Work instruction -
Using the records below, output the stretch that opens with the line containing "(** What [__init__]" and closes with the line containing "w2) ≠ _headers (self w1) ∧", exactly and including both lines, with nothing more.

Records supplied -
= = =
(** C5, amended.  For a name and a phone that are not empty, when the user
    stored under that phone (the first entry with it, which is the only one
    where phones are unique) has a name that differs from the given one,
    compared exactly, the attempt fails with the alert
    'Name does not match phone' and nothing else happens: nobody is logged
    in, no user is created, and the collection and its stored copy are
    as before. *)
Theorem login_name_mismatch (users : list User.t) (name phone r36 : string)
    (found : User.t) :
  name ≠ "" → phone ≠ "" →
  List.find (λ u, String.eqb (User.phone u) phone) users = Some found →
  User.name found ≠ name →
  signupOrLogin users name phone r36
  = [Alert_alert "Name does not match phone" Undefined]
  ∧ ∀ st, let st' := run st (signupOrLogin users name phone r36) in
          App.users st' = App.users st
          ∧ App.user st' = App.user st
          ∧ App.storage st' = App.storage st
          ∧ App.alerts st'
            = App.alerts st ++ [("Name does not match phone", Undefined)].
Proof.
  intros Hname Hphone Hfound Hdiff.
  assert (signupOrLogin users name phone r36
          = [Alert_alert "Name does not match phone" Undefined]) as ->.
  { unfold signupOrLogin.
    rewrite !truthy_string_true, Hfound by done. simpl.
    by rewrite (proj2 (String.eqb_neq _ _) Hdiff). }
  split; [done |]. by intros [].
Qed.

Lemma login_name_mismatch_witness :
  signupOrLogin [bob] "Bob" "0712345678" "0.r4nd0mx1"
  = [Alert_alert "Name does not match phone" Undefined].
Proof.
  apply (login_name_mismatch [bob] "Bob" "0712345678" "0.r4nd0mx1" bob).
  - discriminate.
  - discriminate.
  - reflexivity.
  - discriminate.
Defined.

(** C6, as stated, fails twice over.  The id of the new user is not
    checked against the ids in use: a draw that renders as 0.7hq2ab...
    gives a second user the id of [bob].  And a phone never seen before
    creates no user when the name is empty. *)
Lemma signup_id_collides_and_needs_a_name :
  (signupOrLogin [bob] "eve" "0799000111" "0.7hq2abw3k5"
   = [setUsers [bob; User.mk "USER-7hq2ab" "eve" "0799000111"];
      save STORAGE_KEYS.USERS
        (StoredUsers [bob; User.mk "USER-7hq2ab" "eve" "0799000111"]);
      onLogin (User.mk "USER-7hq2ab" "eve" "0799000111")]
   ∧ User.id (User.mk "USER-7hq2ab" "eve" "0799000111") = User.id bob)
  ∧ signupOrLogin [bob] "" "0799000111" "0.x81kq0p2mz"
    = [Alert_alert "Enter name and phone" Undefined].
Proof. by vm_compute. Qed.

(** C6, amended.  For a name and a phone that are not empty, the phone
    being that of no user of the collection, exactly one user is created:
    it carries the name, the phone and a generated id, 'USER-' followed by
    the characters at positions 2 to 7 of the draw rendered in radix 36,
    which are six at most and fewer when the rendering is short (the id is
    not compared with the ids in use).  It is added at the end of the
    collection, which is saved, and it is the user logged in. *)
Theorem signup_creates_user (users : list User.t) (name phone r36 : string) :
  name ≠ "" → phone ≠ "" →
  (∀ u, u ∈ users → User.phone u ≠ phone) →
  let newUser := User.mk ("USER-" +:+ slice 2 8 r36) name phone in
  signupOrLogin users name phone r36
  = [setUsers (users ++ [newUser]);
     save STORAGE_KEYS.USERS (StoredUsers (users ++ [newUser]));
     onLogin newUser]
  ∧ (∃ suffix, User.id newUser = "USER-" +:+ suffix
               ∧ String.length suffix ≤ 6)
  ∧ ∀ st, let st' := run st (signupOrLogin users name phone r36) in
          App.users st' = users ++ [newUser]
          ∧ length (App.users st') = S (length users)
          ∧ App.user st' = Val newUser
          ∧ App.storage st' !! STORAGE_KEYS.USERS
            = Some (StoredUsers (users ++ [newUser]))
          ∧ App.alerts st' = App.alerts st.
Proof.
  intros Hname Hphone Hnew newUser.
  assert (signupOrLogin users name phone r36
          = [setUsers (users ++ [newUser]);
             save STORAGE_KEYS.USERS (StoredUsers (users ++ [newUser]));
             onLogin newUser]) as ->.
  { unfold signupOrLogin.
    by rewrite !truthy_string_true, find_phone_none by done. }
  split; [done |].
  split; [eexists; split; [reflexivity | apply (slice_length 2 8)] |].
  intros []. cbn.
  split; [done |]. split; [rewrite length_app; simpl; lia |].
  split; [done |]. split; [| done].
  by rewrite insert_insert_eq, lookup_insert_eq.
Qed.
= = =
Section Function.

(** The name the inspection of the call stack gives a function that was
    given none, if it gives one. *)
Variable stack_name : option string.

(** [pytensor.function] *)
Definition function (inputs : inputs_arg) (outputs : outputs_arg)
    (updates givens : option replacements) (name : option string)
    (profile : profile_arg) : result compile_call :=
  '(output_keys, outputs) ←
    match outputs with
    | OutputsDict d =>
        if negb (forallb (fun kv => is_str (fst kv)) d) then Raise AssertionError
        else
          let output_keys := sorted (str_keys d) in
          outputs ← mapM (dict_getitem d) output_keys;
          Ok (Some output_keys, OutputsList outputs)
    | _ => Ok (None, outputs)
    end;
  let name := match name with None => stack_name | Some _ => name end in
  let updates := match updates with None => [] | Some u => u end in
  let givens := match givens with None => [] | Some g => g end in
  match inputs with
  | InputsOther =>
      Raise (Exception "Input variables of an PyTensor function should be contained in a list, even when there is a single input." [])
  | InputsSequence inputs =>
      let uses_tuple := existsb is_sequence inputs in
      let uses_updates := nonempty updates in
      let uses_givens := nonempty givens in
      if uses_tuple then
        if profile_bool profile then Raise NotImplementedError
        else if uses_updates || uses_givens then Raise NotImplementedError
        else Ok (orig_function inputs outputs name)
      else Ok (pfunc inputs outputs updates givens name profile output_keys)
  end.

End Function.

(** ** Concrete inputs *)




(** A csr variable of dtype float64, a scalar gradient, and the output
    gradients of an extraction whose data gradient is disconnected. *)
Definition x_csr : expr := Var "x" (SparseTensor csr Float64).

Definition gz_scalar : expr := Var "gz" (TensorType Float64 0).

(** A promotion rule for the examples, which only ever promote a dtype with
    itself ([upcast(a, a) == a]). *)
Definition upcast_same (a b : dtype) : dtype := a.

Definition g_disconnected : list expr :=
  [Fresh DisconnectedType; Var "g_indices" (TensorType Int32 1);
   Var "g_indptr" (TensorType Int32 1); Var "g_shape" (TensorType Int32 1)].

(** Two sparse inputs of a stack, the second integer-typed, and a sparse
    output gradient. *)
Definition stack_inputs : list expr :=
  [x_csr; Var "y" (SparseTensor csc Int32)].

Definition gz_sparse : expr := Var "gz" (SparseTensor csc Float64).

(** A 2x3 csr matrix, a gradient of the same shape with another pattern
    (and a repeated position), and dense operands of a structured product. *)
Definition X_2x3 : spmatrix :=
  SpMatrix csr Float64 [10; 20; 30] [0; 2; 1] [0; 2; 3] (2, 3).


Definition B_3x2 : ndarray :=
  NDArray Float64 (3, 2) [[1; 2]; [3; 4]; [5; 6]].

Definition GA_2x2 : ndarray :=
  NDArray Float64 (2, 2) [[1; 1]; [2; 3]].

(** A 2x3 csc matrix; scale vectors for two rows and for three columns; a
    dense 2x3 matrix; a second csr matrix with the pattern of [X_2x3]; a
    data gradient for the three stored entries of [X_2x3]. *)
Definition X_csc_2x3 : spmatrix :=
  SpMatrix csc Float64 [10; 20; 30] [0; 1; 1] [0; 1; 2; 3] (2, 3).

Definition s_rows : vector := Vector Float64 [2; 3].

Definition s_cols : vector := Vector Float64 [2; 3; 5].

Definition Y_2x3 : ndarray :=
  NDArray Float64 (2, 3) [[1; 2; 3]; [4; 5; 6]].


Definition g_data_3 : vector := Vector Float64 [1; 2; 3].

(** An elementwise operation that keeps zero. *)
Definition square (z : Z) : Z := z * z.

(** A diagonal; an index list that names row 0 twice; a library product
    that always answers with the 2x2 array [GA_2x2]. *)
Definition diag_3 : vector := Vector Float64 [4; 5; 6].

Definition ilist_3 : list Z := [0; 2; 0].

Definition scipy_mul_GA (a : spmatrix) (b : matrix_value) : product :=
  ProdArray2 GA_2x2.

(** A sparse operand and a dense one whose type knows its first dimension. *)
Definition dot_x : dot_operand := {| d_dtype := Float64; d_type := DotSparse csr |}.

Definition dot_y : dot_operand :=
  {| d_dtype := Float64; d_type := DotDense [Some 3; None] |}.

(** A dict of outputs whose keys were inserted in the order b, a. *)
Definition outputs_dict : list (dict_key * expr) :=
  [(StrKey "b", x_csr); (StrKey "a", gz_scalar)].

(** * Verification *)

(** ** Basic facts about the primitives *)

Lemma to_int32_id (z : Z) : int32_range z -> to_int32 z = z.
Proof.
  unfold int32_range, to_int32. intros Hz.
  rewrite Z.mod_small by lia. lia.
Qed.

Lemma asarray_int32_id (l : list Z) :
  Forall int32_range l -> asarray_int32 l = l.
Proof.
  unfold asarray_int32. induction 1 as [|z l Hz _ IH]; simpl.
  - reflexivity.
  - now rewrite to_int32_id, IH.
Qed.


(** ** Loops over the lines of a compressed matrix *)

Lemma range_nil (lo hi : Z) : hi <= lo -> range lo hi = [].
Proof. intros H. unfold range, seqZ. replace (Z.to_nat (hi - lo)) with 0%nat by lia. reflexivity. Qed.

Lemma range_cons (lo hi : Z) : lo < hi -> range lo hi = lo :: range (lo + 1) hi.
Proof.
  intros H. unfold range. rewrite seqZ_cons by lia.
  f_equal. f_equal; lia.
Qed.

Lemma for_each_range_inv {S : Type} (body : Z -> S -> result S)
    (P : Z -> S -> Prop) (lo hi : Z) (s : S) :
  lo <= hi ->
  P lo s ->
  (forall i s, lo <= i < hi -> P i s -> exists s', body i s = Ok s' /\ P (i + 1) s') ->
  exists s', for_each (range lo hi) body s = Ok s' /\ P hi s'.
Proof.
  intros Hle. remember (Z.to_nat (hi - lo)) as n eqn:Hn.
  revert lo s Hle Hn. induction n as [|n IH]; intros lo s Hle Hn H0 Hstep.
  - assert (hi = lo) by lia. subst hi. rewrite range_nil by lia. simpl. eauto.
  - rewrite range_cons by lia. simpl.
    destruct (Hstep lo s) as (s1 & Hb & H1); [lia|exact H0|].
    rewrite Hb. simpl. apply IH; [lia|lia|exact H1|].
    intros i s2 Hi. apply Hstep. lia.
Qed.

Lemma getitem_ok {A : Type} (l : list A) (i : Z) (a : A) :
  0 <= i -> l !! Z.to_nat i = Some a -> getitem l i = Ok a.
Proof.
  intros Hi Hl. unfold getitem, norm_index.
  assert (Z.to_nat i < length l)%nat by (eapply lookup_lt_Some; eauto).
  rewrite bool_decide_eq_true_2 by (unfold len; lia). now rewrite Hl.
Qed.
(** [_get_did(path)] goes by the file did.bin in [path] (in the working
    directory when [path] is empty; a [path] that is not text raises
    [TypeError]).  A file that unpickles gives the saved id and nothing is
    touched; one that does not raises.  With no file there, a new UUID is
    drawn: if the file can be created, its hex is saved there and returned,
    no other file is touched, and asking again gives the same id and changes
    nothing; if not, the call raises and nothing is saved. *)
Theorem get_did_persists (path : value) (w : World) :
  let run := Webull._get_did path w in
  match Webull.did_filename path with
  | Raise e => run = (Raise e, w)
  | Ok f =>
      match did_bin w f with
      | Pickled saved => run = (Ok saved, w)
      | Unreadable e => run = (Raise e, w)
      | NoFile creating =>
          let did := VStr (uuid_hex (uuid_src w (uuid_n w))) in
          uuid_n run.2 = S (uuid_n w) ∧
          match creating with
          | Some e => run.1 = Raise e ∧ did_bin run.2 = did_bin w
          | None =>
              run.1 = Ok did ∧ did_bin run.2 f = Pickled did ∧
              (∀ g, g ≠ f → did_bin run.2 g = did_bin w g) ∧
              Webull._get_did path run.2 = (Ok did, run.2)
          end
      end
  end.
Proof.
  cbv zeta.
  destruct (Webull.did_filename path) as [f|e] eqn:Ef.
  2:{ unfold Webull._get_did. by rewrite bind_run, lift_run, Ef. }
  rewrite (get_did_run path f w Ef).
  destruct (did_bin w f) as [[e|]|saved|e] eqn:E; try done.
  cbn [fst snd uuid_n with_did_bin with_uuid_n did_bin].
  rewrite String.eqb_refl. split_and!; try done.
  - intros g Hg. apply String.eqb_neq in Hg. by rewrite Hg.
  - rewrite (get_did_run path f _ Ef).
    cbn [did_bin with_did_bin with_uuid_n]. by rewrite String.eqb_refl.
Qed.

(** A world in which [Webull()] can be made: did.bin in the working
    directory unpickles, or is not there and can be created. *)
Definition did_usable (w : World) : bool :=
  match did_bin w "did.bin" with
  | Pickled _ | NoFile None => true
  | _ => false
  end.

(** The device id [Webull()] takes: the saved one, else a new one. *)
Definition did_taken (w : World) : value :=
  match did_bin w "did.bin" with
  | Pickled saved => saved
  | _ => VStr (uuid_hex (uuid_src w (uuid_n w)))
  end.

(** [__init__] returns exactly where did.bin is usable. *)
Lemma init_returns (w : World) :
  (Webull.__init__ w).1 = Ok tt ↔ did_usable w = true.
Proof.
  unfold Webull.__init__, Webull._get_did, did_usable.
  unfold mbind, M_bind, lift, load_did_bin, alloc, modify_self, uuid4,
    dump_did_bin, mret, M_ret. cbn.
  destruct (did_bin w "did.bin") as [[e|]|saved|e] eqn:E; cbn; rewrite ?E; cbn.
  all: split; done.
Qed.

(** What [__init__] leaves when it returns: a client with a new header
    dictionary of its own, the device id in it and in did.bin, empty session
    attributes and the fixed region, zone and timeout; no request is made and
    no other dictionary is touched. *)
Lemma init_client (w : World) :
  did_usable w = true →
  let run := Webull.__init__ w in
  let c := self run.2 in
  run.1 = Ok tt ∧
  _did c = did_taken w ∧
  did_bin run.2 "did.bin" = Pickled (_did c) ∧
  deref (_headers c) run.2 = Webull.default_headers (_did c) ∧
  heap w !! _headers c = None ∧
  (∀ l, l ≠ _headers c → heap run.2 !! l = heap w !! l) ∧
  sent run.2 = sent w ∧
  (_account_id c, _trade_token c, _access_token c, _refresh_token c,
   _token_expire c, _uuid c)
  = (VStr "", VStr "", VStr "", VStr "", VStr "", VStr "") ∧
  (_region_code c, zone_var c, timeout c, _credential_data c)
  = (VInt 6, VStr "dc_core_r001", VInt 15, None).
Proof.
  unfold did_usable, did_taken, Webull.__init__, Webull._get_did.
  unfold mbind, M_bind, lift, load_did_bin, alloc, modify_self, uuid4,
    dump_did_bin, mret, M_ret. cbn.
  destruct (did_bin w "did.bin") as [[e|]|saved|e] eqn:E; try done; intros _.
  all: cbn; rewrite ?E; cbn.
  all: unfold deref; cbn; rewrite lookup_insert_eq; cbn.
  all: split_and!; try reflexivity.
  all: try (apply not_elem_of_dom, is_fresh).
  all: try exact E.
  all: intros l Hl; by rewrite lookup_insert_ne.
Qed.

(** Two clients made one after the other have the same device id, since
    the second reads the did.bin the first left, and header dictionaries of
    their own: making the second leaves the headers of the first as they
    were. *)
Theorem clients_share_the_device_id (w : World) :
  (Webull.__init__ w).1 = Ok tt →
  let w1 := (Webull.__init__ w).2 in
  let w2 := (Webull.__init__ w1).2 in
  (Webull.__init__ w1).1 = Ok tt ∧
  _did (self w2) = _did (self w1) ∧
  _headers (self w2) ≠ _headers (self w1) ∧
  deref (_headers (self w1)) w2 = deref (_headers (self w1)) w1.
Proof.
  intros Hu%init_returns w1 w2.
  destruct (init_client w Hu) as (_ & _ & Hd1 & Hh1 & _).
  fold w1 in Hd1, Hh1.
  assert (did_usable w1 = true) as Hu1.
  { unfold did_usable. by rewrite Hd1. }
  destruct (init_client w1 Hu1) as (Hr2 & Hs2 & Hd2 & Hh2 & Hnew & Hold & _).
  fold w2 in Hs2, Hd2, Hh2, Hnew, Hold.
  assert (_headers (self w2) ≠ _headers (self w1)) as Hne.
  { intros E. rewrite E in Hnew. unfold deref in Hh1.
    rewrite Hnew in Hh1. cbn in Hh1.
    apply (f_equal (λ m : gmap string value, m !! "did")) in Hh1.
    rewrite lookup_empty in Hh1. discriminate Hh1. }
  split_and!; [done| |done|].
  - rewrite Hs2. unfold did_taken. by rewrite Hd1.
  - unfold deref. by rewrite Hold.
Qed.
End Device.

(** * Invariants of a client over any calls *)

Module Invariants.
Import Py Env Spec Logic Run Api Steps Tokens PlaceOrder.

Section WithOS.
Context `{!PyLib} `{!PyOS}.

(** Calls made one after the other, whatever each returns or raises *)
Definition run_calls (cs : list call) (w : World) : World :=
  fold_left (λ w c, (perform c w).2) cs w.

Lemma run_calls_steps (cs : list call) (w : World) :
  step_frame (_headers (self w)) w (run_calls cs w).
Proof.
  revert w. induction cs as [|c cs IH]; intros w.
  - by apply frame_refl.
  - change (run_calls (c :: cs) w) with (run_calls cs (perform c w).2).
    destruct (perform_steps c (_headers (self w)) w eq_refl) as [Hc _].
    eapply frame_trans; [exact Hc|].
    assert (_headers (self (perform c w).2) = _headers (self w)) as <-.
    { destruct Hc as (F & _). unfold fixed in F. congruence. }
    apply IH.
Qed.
= = =
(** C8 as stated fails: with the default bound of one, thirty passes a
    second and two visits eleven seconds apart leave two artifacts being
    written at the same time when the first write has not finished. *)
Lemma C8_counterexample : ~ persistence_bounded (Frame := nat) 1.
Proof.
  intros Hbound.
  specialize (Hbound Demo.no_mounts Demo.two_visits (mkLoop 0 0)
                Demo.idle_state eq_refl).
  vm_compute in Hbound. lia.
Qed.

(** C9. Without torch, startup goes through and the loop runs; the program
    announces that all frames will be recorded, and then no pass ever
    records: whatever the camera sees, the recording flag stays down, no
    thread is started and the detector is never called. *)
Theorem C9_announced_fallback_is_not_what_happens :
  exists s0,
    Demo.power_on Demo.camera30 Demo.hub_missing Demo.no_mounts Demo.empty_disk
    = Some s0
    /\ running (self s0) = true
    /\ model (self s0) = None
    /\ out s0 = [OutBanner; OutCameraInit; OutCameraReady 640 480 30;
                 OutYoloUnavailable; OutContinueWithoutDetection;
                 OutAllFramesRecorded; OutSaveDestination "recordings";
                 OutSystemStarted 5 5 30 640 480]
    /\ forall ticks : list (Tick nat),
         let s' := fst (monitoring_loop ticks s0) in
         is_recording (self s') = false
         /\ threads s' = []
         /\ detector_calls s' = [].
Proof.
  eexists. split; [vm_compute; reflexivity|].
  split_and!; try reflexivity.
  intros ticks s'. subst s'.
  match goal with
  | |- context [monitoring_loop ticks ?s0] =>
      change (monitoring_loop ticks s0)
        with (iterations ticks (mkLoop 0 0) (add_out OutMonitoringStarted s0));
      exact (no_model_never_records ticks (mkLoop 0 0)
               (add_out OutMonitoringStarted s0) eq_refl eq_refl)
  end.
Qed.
= = =
Solution for this problem -
(** What [__init__] leaves when it returns: a client with a new header
    dictionary of its own, the device id in it and in did.bin, empty session
    attributes and the fixed region, zone and timeout; no request is made and
    no other dictionary is touched. *)
Lemma init_client (w : World) :
  did_usable w = true →
  let run := Webull.__init__ w in
  let c := self run.2 in
  run.1 = Ok tt ∧
  _did c = did_taken w ∧
  did_bin run.2 "did.bin" = Pickled (_did c) ∧
  deref (_headers c) run.2 = Webull.default_headers (_did c) ∧
  heap w !! _headers c = None ∧
  (∀ l, l ≠ _headers c → heap run.2 !! l = heap w !! l) ∧
  sent run.2 = sent w ∧
  (_account_id c, _trade_token c, _access_token c, _refresh_token c,
   _token_expire c, _uuid c)
  = (VStr "", VStr "", VStr "", VStr "", VStr "", VStr "") ∧
  (_region_code c, zone_var c, timeout c, _credential_data c)
  = (VInt 6, VStr "dc_core_r001", VInt 15, None).
Proof.
  unfold did_usable, did_taken, Webull.__init__, Webull._get_did.
  unfold mbind, M_bind, lift, load_did_bin, alloc, modify_self, uuid4,
    dump_did_bin, mret, M_ret. cbn.
  destruct (did_bin w "did.bin") as [[e|]|saved|e] eqn:E; try done; intros _.
  all: cbn; rewrite ?E; cbn.
  all: unfold deref; cbn; rewrite lookup_insert_eq; cbn.
  all: split_and!; try reflexivity.
  all: try (apply not_elem_of_dom, is_fresh).
  all: try exact E.
  all: intros l Hl; by rewrite lookup_insert_ne.
Qed.

(** Two clients made one after the other have the same device id, since
    the second reads the did.bin the first left, and header dictionaries of
    their own: making the second leaves the headers of the first as they
    were. *)
Theorem clients_share_the_device_id (w : World) :
  (Webull.__init__ w).1 = Ok tt →
  let w1 := (Webull.__init__ w).2 in
  let w2 := (Webull.__init__ w1).2 in
  (Webull.__init__ w1).1 = Ok tt ∧
  _did (self w2) = _did (self w1) ∧
  _headers (self w2) ≠ _headers (self w1) ∧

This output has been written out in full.